Touch Me Not

Länge:
124 Minuten
Altersempfehlung:
Ab 16 Jahren
FSK-Freigabe:
Ab 16 Jahren
Kinostart:
01.11.2018
Regie:
Adina Pintilie
Darsteller:
Laura Benson, Tómas Lemarquis, Christian Bayerlein, Grit Uhlemann, Adina Pintilie, Hanna Hofmann, Seani Love, Irmena Chichikova u. a.
Genre:
Drama
Land:
Rumänien, Deutschland, Tschechische Republik, Bulgarien, Frankreich, 2018

Selten kam eine Juryentscheidung so überraschend wie diese, als sie dem Langfilmdebüt der rumänischen Regisseurin Adina Pintilie auf der Berlinale 2018 den Goldenen Bären zusprach. Niemand hatte das erwartet und möglicherweise hat die von dem deutschen Regisseur Tom Tykwer geleitete Jury dem Film damit sogar einen „Bärendienst“ erwiesen. Denn mit dem Stigma des „ungerechtfertigten“ Preises behaftet, gerät das Besondere dieses semidokumentarischen Experimentalfilms, der neue Wege des filmischen Erzählens erkundet, leicht aus dem Fokus. Schließlich geht es im Film um Spielarten und Grenzen der männlichen und weiblichen Sexualität, um Körperlichkeit und das Verhältnis zum eigenen und fremden Körper, wobei sich die Filmemacherin als Person unmittelbar in den Film einbringt und sich nicht hinter der Kamera versteckt. Ausgangspunkt ihres Films war die eigene Frage, warum Intimität so häufig mit Angst, Schuldgefühlen, Misstrauen und Einsamkeit verbunden ist.

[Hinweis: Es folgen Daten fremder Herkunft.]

(** Observed: quotes are removed after blanks are merged, so an empty quoted argument
    leaves two blanks behind: the deny rule [rm -rf *] does not match the
    target [rm], two double quotes, [-rf /data], under any engine. *)
Theorem deny_gap_empty_quotes :
  exec_rule_bucket_match (lit "deny") (lit "rm -rf *")
    (normalize_exec_command quoted_rm) (exec_rule_segments quoted_rm) = false.
Proof.
  unfold exec_rule_bucket_match, exec_rule_segments.
  replace (command_segments quoted_rm) with [quoted_rm] by (vm_compute; reflexivity).
  cbn [fmap list_fmap existsb]. norm_ascii.
  rewrite bool_decide_eq_false_2 by done.
  rewrite !match_command_false; try (vm_compute; reflexivity);
    apply (bool_decide_unpack _); vm_compute; exact I.
Qed.

(** The same target without the empty argument is denied. *)
Lemma deny_plain_rm :
  compiles (command_regex (lit "rm -rf *")) →
  exec_rule_bucket_match (lit "deny") (lit "rm -rf *")
    (normalize_exec_command (lit "rm -rf /data")) (exec_rule_segments (lit "rm -rf /data")) = true.
Proof.
  intros Hc. unfold exec_rule_bucket_match.
  rewrite bool_decide_eq_false_2, orb_true_iff by done. right.
  norm_ascii. change (match_command_pattern (lit "rm -rf *") (lit "rm -rf /data") = true).
  apply match_command_wild; [apply (bool_decide_unpack _); vm_compute; exact I|done|].
  rewrite (wild_iff_tmatch _ AnyButNl), <- tmatchb_correct by apply in_cls_any.
  vm_compute. reflexivity.
Qed.

End MatcherGaps.

(** Observed: token offsets assume one separator byte, so blanks left by removed quotes
    shift the payload start; when it falls inside a multi-byte character the
    payload of a wrapped command is dropped and never scanned. *)
Theorem payload_gap_multibyte :
  @normalize_exec_command ascii_unicode quoted_wrapper
  = lit "echo     && bash --rcfile " ++ [233%N] ++ lit " -c rm -rf /data" ∧
  extract_interpreter_payloads (@normalize_exec_command ascii_unicode quoted_wrapper) = [] ∧
  extract_interpreter_payloads (lit "echo && bash --rcfile " ++ [233%N] ++ lit " -c rm -rf /data")
  = [lit "rm -rf /data"].
Proof. split_and!; vm_compute; reflexivity. Qed.

(** ** Witnesses *)

Lemma match_pattern_spec_witness :
  @compiles fragment_engine (wildcard_to_regex (effective_pattern (normalize_path (lit "/data/*.key")))) ∧
  @match_pattern fragment_engine (lit "/data/*.key") (lit "\data\a.key") = true.
Proof.
  split; [eapply fragment_compiles, parse_wildcard|].
  apply (@match_pattern_spec fragment_engine); [eapply fragment_compiles, parse_wildcard|].
  change (glob (lit "/data/*.key") (lit "/data/a.key")).
  apply glob_iff_tmatch, tmatchb_correct. reflexivity.
Defined.

Lemma match_command_pattern_spec_witness :
  (c_nul ∉ lit "rm -rf *") ∧ wild c_nl (lit "rm -rf *") (lit "rm -rf /data").
Proof.
  assert (Hn : c_nul ∉ lit "rm -rf *") by (apply (bool_decide_unpack _); reflexivity).
  split; [exact Hn|].
  apply (@match_command_pattern_spec fragment_engine); [exact Hn| |reflexivity].
  by eapply fragment_compiles, parse_command_regex.
Defined.

Lemma match_domain_pattern_spec_witness :
  is_ascii (lit "*.GitHub.com") = true ∧ wild c_dot (lit "*.github.com") (lit "api.github.com").
Proof.
  split; [reflexivity|].
  apply (proj1 (@match_domain_pattern_spec ascii_unicode fragment_engine
    (lit "*.GitHub.com") (lit "API.github.com") eq_refl
    ltac:(apply (bool_decide_unpack _); reflexivity)
    ltac:(eapply fragment_compiles, parse_domain_regex;
          apply (bool_decide_unpack _); reflexivity)) eq_refl).
Defined.

Lemma exec_bucket_compound_witness :
  is_balanced (lit "echo hi ") = true ∧ is_balanced (lit " rm -rf y") = true ∧
  @exec_rule_bucket_match ascii_unicode fragment_engine (lit "deny") (lit "rm -rf *")
    (lit "x") (@exec_rule_segments ascii_unicode (lit "echo hi " ++ lit "&&" ++ lit " rm -rf y")) = true.
Proof.
  do 2 (split; [reflexivity|]).
  etransitivity; [apply (proj2 (@exec_bucket_compound ascii_unicode fragment_engine
    (lit "deny") (lit "rm -rf *") (lit "x") (lit "echo hi ") (lit "&&") (lit " rm -rf y")
    eq_refl eq_refl eq_refl eq_refl)); discriminate|].
  vm_compute. reflexivity.
Defined.
Lemma scan_engines_from k engines run path results :
  scan_engines engines run path results =
  match find_idx_from (λ e, vs_is_ready e && sr_infected (run e)) k engines with
  | Some (i, e) => inl (chain_blocked (vs_name e) (sr_virus (run e)) path
                          (results ++ ready_results run (take (i - k) engines) ++ [run e]))
  | None => inr (results ++ ready_results run engines)
  end.
Proof.
  revert k results. induction engines as [|e engines IH]; intros k results; simpl; [by rewrite app_nil_r|].
  unfold ready_results in *. destruct (vs_is_ready e) eqn:Er; simpl.
  - destruct (sr_infected (run e)) eqn:Ei; [by rewrite Nat.sub_diag|].
    rewrite (IH (S k)). destruct (find_idx_from _ (S k) engines) as [[i e']|] eqn:E;
      rewrite <- app_assoc; [|by rewrite Er].
    apply find_idx_from_Some in E as (? & _). replace (i - k) with (S (i - S k)) by lia.
    cbn [take List.filter]. by rewrite Er.
  - rewrite (IH (S k)). destruct (find_idx_from _ (S k) engines) as [[i e']|] eqn:E; [|by rewrite Er].
    apply find_idx_from_Some in E as (? & _). replace (i - k) with (S (i - S k)) by lia.
    cbn [take List.filter]. by rewrite Er.
Qed.

Lemma scan_engines_spec engines run path :
  finish_scan path (scan_engines engines run path []) =
  match first_infected run engines with
  | Some (i, e) => chain_blocked (vs_name e) (sr_virus (run e)) path
                     (ready_results run (take i engines) ++ [run e])
  | None => mkChainResult true false [] [] path (ready_results run engines)
  end.
Proof.
  rewrite (scan_engines_from 0). unfold first_infected, find_idx.
  destruct (find_idx_from _ 0 engines) as [[i e]|]; simpl; [by rewrite Nat.sub_0_r|done].
Qed.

Im Zentrum des Films steht die Schauspielerin Laura Benson in der Rolle von Laura, die sich auf einen extremen (Selbst-)Erfahrungstrip einlässt. Laura erlebt sich als asexuell und möchte endlich ihren Widerstand gegen körperliche Brührungen überwinden und ihre Sexualität ausleben. Dazu bestellt sie sich zunächst einen Callboy, der sich vor ihr auszieht und vor ihren Augen onaniert. Es folgen weitere Begegnungen und Gespräche mit der Transfrau Hanna, die sich erst im reifen Alter outete, und dem Sexualtherapeuten Seani Love. Sie erkennt schließlich, dass sich hinter der Sehnsucht nach Berührungen auch eine lange aufgestaute Wut verbirgt. Zugleich besucht sie einen alten Mann im Krankenhaus und beobachtet eine Berührungstherapie-Gruppe zwischen körperlich Behinderten und Nichtbehinderten. Insbesondere von Tómas ist sie fasziniert, der seine Gefühle ebenfalls lange unterdrückt hat und in der Gruppe mit Christian zusammenarbeitet. Dieser leidet an spinaler Muskelatrophie, ist an den Rollstuhl gefesselt und lebt seine Sexualität mit seiner nichtbehinderten Freundin nicht nur in einem SM-Club mit Fesselspielen lustvoll aus.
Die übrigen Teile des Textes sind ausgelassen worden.